## EXERCISE DESCRIPTION
Before anything else, copy every record below exactly as it stands.

[Stored records]

Lemma undo_bid_inverts_place_bid_witness :
  undo_bid (fst (place_bid teamB 150 led_room)) =
    (led_room, [emit_auction_state led_room]) /\
  undo_bid open_room = (open_room, []).
Proof.
  split.
  - apply (proj1 (undo_bid_inverts_place_bid led_room teamB 150)). reflexivity.
  - apply (proj2 (undo_bid_inverts_place_bid open_room teamB 150)). reflexivity.
Defined.

(** C3, as stated, fails: in the [IDLE] baseline [toggle_pause] is not a
    no-op, it sets [status] to [PAUSED]; a second [toggle_pause] then
    gives [ACTIVE], not the original [IDLE]. *)
Lemma toggle_pause_from_idle :
  status baseline = IDLE /\
  fst (toggle_pause baseline) = Room 0 JNull JNull PAUSED [] /\
  fst (toggle_pause baseline) <> baseline /\
  fst (toggle_pause (fst (toggle_pause baseline))) =
    Room 0 JNull JNull ACTIVE [] /\
  status (fst (toggle_pause (fst (toggle_pause baseline)))) <> status baseline.
Proof. repeat split; discriminate. Qed.

(** C3, amended: [toggle_pause] sets [status] to [ACTIVE] when it is
    [PAUSED] and to [PAUSED] otherwise ([ACTIVE], [IDLE], [SOLD] and
    [UNSOLD] alike), changes no other field and broadcasts the new state.
    Applied twice it returns an [ACTIVE] or [PAUSED] room to its original
    state; from any other status the second application ends in [ACTIVE],
    still with no other field changed. *)
Theorem toggle_pause_flips (state : RoomState) :
  let once := fst (toggle_pause state) in
  let twice := fst (toggle_pause once) in
  toggle_pause state = (once, [emit_auction_state once]) /\
  once =
    {| currentBid := currentBid state;
       leadingTeamId := leadingTeamId state;
       currentPlayerId := currentPlayerId state;
       status := match status state with PAUSED => ACTIVE | _ => PAUSED end;
       bidHistory := bidHistory state |} /\
  twice =
    {| currentBid := currentBid state;
       leadingTeamId := leadingTeamId state;
       currentPlayerId := currentPlayerId state;
       status := match status state with PAUSED => PAUSED | _ => ACTIVE end;
       bidHistory := bidHistory state |} /\
  (status state = ACTIVE \/ status state = PAUSED -> twice = state).
Proof.
  destruct state as [b l p s h]. simpl.
  split; [reflexivity|].
  split; [destruct s; reflexivity|].
  split; [destruct s; reflexivity|].
  intros [-> | ->]; reflexivity.
Qed.

Lemma toggle_pause_flips_witness :
  fst (toggle_pause (fst (toggle_pause open_room))) = open_room /\
  fst (toggle_pause (fst (toggle_pause paused_room))) = paused_room.
Proof.
  split.
  - apply (toggle_pause_flips open_room). left. reflexivity.
  - apply (toggle_pause_flips paused_room). right. reflexivity.
Defined.

(** C6: when [leadingTeamId] or [currentPlayerId] is [null], [sell_player]
    changes nothing, broadcasts nothing and issues no persistence call;
    when both hold an identifier it sets [status] to [SOLD] and
    [bidHistory] to the empty array, keeps the other fields, broadcasts
    the state and issues the two persistence calls. *)
Theorem sell_player_guarded (state : RoomState) :
  (leadingTeamId state = JNull \/ currentPlayerId state = JNull ->
   sell_player state = (state, [])) /\
  (forall player team : string,
     currentPlayerId state = JStr player -> player <> EmptyString ->
     leadingTeamId state = JStr team -> team <> EmptyString ->
     let sold :=
       {| currentBid := currentBid state;
          leadingTeamId := leadingTeamId state;
          currentPlayerId := currentPlayerId state;
          status := SOLD;
          bidHistory := [] |} in
     sell_player state =
       (sold,
        [emit_auction_state sold;
         update_player_sold (JStr player) (JStr team) (currentBid state);
         update_team_bought (JStr team) (currentBid state) (JStr player)])).
Proof.
  split.
  - unfold sell_player. intros [-> | ->]; simpl.
    + rewrite andb_false_r. reflexivity.
    + reflexivity.
  - intros player team Hp Hpn Ht Htn.
    destruct state as [b l p s h]. simpl in *. subst l p.
    destruct player; [contradiction|]. destruct team; [contradiction|].
    reflexivity.
Qed.

Lemma sell_player_guarded_witness :
  sell_player open_room = (open_room, []) /\
  sell_player led_room =
    (Room 100 teamA player1 SOLD [],
     [emit_auction_state (Room 100 teamA player1 SOLD []);
      update_player_sold player1 teamA 100;
      update_team_bought teamA 100 player1]).
Proof.
  split.
  - apply (proj1 (sell_player_guarded open_room)). left. reflexivity.
  - apply (proj2 (sell_player_guarded led_room) "player1" "teamA");
      [reflexivity|discriminate|reflexivity|discriminate].
Defined.

(** The guard of [sell_player] is JavaScript truthiness: nothing happens
    exactly when one of the two identifiers is falsy. *)
Lemma sell_player_noop_iff (state : RoomState) :
  sell_player state = (state, []) <->
  truthy (currentPlayerId state) && truthy (leadingTeamId state) = false.
Proof.
  unfold sell_player.
  destruct (truthy (currentPlayerId state) && truthy (leadingTeamId state));
    split; intros H; try reflexivity; discriminate.
Qed.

## TASK ANSWER
Lemma undo_bid_inverts_place_bid_witness :
  undo_bid (fst (place_bid teamB 150 led_room)) =
    (led_room, [emit_auction_state led_room]) /\
  undo_bid open_room = (open_room, []).
Proof.
  split.
  - apply (proj1 (undo_bid_inverts_place_bid led_room teamB 150)). reflexivity.
  - apply (proj2 (undo_bid_inverts_place_bid open_room teamB 150)). reflexivity.
Defined.

(** C3, as stated, fails: in the [IDLE] baseline [toggle_pause] is not a
    no-op, it sets [status] to [PAUSED]; a second [toggle_pause] then
    gives [ACTIVE], not the original [IDLE]. *)
Lemma toggle_pause_from_idle :
  status baseline = IDLE /\
  fst (toggle_pause baseline) = Room 0 JNull JNull PAUSED [] /\
  fst (toggle_pause baseline) <> baseline /\
  fst (toggle_pause (fst (toggle_pause baseline))) =
    Room 0 JNull JNull ACTIVE [] /\
  status (fst (toggle_pause (fst (toggle_pause baseline)))) <> status baseline.
Proof. repeat split; discriminate. Qed.

(** C3, amended: [toggle_pause] sets [status] to [ACTIVE] when it is
    [PAUSED] and to [PAUSED] otherwise ([ACTIVE], [IDLE], [SOLD] and
    [UNSOLD] alike), changes no other field and broadcasts the new state.
    Applied twice it returns an [ACTIVE] or [PAUSED] room to its original
    state; from any other status the second application ends in [ACTIVE],
    still with no other field changed. *)
Theorem toggle_pause_flips (state : RoomState) :
  let once := fst (toggle_pause state) in
  let twice := fst (toggle_pause once) in
  toggle_pause state = (once, [emit_auction_state once]) /\
  once =
    {| currentBid := currentBid state;
       leadingTeamId := leadingTeamId state;
       currentPlayerId := currentPlayerId state;
       status := match status state with PAUSED => ACTIVE | _ => PAUSED end;
       bidHistory := bidHistory state |} /\
  twice =
    {| currentBid := currentBid state;
       leadingTeamId := leadingTeamId state;
       currentPlayerId := currentPlayerId state;
       status := match status state with PAUSED => PAUSED | _ => ACTIVE end;
       bidHistory := bidHistory state |} /\
  (status state = ACTIVE \/ status state = PAUSED -> twice = state).
Proof.
  destruct state as [b l p s h]. simpl.
  split; [reflexivity|].
  split; [destruct s; reflexivity|].
  split; [destruct s; reflexivity|].
  intros [-> | ->]; reflexivity.
Qed.

Lemma toggle_pause_flips_witness :
  fst (toggle_pause (fst (toggle_pause open_room))) = open_room /\
  fst (toggle_pause (fst (toggle_pause paused_room))) = paused_room.
Proof.
  split.
  - apply (toggle_pause_flips open_room). left. reflexivity.
  - apply (toggle_pause_flips paused_room). right. reflexivity.
Defined.

(** C6: when [leadingTeamId] or [currentPlayerId] is [null], [sell_player]
    changes nothing, broadcasts nothing and issues no persistence call;
    when both hold an identifier it sets [status] to [SOLD] and
    [bidHistory] to the empty array, keeps the other fields, broadcasts
    the state and issues the two persistence calls. *)
Theorem sell_player_guarded (state : RoomState) :
  (leadingTeamId state = JNull \/ currentPlayerId state = JNull ->
   sell_player state = (state, [])) /\
  (forall player team : string,
     currentPlayerId state = JStr player -> player <> EmptyString ->
     leadingTeamId state = JStr team -> team <> EmptyString ->
     let sold :=
       {| currentBid := currentBid state;
          leadingTeamId := leadingTeamId state;
          currentPlayerId := currentPlayerId state;
          status := SOLD;
          bidHistory := [] |} in
     sell_player state =
       (sold,
        [emit_auction_state sold;
         update_player_sold (JStr player) (JStr team) (currentBid state);
         update_team_bought (JStr team) (currentBid state) (JStr player)])).
Proof.
  split.
  - unfold sell_player. intros [-> | ->]; simpl.
    + rewrite andb_false_r. reflexivity.
    + reflexivity.
  - intros player team Hp Hpn Ht Htn.
    destruct state as [b l p s h]. simpl in *. subst l p.
    destruct player; [contradiction|]. destruct team; [contradiction|].
    reflexivity.
Qed.

Lemma sell_player_guarded_witness :
  sell_player open_room = (open_room, []) /\
  sell_player led_room =
    (Room 100 teamA player1 SOLD [],
     [emit_auction_state (Room 100 teamA player1 SOLD []);
      update_player_sold player1 teamA 100;
      update_team_bought teamA 100 player1]).
Proof.
  split.
  - apply (proj1 (sell_player_guarded open_room)). left. reflexivity.
  - apply (proj2 (sell_player_guarded led_room) "player1" "teamA");
      [reflexivity|discriminate|reflexivity|discriminate].
Defined.

(** The guard of [sell_player] is JavaScript truthiness: nothing happens
    exactly when one of the two identifiers is falsy. *)
Lemma sell_player_noop_iff (state : RoomState) :
  sell_player state = (state, []) <->
  truthy (currentPlayerId state) && truthy (leadingTeamId state) = false.
Proof.
  unfold sell_player.
  destruct (truthy (currentPlayerId state) && truthy (leadingTeamId state));
    split; intros H; try reflexivity; discriminate.
Qed.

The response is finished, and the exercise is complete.